Oleh:
M. Taufik1) , Abdul Wahid Hasyim2) , Teguh Hariyanto1), Haryo Sulistyarso3)
taufik_srmd@yahoo.com, https://awhasyim.wordpress.com/,
teguh_hr@geodesy.its.ac.id, fiefa07@yahoo.com
1) Dosen Pasca Sarjana Teknik Sipil FTSP-ITS, bidang Penginderaan Jauh
2)Jurusan Perencanaan Wilayah dan Kota Universitas Brawijaya Malang, sedang menempuh S3 Penginderaan Jauh di Institut Teknolologi Sepuluh Nopember (ITS) Surabaya,
3) Dosen Pasca Sarjana Teknik Sipil FTSP-ITS, bidang PWK
Abstraksi
Sebagai kota terbesar ke dua di Indonesia dengan jumlah penduduk lebih dari 3 juta jiwa yang memiliki fungsi sebagai pusat bisnis, perdagangan, industri, dan pendidikan di kawasan Indonesia timur menambah lengkap alasan sebagai magnet kota yang selalu memberikan peningkatan jumlah penduduk tiap tahunnya.
Berdasarkan citra Landsat 7 ETMKota Surabaya yang memiliki luas 335.4Km² atau 372.667 piksel, secara fisik mengalami pertumbuhan permukiman yang sangat pesat 20,36% dan 4,81% (2002-2009) terhadap luas kota. Pembangunan jalan sebagai jalur transportasi memberikan kontribusi terbesar (12.9%) dibanding variabel lainnya terhadap pertumbuhan kota (Woodruff dan Brown dalam Abdul Wahid Hasyim, 1995).
Melalui teknologi penginderaan jauh dan SIG, dilakukan pengolahan terhadap citra Landsat 7 ETM tahun 2002-2009, dimana citra Landsat (tahun 2009) harus diolah terlebih dahulu agar data-data yang hilang dapat diperbaiki disebut sebagai filling scan gap.

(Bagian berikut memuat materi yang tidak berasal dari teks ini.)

Definition isValidMove (board : Board) (from to : Square) (piece : ChessPiece)
  : outcome bool :=
  isValidMove_with (fun b f t => isPathClear (walkBudget f t) b f t)
                   board from to piece.

(** ** Attack/check detector *)

Definition isKingOf (clr : PieceColor) (c : option ChessPiece) : bool :=
  match c with
  | Some piece => PieceType_eqb (type piece) king && PieceColor_eqb (color piece) clr
  | None => false
  end.

Definition findKing (board : Board) (clr : PieceColor) : outcome (option Square) :=
  findM (fun y =>
    findM (fun x =>
      piece <- cell board x y ;;
      if isKingOf clr piece then Ret (Some (x, y)) else Ret None)
      range8)
    range8.

Definition opponent (clr : PieceColor) : PieceColor :=
  match clr with white => black | black => white end.

Definition isInCheck (board : Board) (clr : PieceColor) : outcome bool :=
  kingPos <- findKing board clr ;;
  match kingPos with
  | None => Ret false
  | Some kingPos =>
      let opponentColor := opponent clr in
      (* Check if any opponent piece can attack the king *)
      anyM (fun y =>
        anyM (fun x =>
          piece <- cell board x y ;;
          match piece with
          | Some piece =>
              if PieceColor_eqb (color piece) opponentColor
              then isValidMove board (x, y) kingPos piece
              else Ret false
          | None => Ret false
          end)
          range8)
        range8
  end.

(** ** Legal-move generator *)

(** [board.map((row) => [...row])] builds fresh rows with the same cells, so
    the writes below never reach the caller's board; in this pure embedding
    the copy is the board value itself. *)
Definition wouldBeInCheck (board : Board) (from to : Square) (clr : PieceColor)
  : outcome bool :=
  let newBoard := board in
  piece <- cell newBoard (fst from) (snd from) ;;
  newBoard <- setCell newBoard (fst to) (snd to) piece ;;
  newBoard <- setCell newBoard (fst from) (snd from) None ;;
  isInCheck newBoard clr.

Definition getValidMoves (board : Board) (position : Square)
  : outcome (list Square) :=
  piece <- cell board (fst position) (snd position) ;;
  match piece with
  | None => Ret []
  | Some piece =>
      foldM (fun validMoves x =>
        foldM (fun validMoves y =>
          ok <- isValidMove board position (x, y) piece ;;
          if ok then
            (* Check if this move would put own king in check *)
            inCheck <- wouldBeInCheck board position (x, y) (color piece) ;;
            if negb inCheck then Ret (validMoves ++ [(x, y)])
            else Ret validMoves
          else Ret validMoves)
          range8 validMoves)
        range8 []
  end.

(** ** Game-status evaluator *)

Definition isCheckmate (board : Board) (clr : PieceColor) : outcome bool :=
  inCheck <- isInCheck board clr ;;
  if negb inCheck then Ret false
  else
    (* Check if any piece can make a valid move *)
    canMove <-
      anyM (fun y =>
        anyM (fun x =>
          piece <- cell board x y ;;
          match piece with
          | Some piece =>
              if PieceColor_eqb (color piece) clr then
                validMoves <- getValidMoves board (x, y) ;;
                Ret (0 <? List.length validMoves)%nat
              else Ret false
          | None => Ret false
          end)
          range8)
        range8 ;;
    Ret (negb canMove).

(** ** Move-history formatter *)

Open Scope string_scope.

Definition files : list string := ["a"; "b"; "c"; "d"; "e"; "f"; "g"; "h"].

(** How a template literal renders an array element that may be missing. *)
Definition showElement (e : option string) : string :=
  match e with Some s => s | None => "undefined" end.

(** How a template literal renders an integer. *)
Definition showNumber (n : Z) : string := NilZero.string_of_int (Z.to_int n).

Definition typeName (t : PieceType) : string :=
  match t with
  | pawn => "pawn" | rook => "rook" | knight => "knight"
  | bishop => "bishop" | queen => "queen" | king => "king"
  end.

Definition charAt0 (s : string) : string :=
  match s with
  | EmptyString => ""
  | String c _ => String c ""
  end.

Setelah dilakukan pengolahan citra dengan metode klasifikasi Maximum Likelihood dan teknik overlay pada SIG diperoleh prasarana jalan dari (tahun 2002-2009) mengalami peningkatan 43.191 unit piksel atau 38,87km² (46,29%) atau 11,59% terhadap luas kota, dan mengurangi jumlah RTH seluas 9873 unit piksel atau 8,9 km². Secara total luas perubahan guna lahan RTH (ruang terbuka hijau) dan mangrove yang juga disebabkan oleh kegiatan lainnya sejak tahun 2002-2009 dari yang awalnya 60,2 km² (tahun 2002) menjadi 36,68 km² (tahun 2009) atau tinggal 10,94% terhadap luas total kota.
Kata kunci: Perluasan, Perubahan Guna Lahan, Penginderaan Jauh, dan SIG
1. Pendahuluan
1.1 Latar Belakang
Sebagai salah satu elemen ‘Sistem Transportasi’, pengembangan prasarana jalan akan memberikan dampak terhadap perubahan lahan (Miro, 1997). Sedangkan, pertumbuhan kota sangat dipengaruhi oleh adanya populasi dan kegiatan, yang berdampak pada penggunaan lahan (land use) (Johara T Jayadinata, 1999).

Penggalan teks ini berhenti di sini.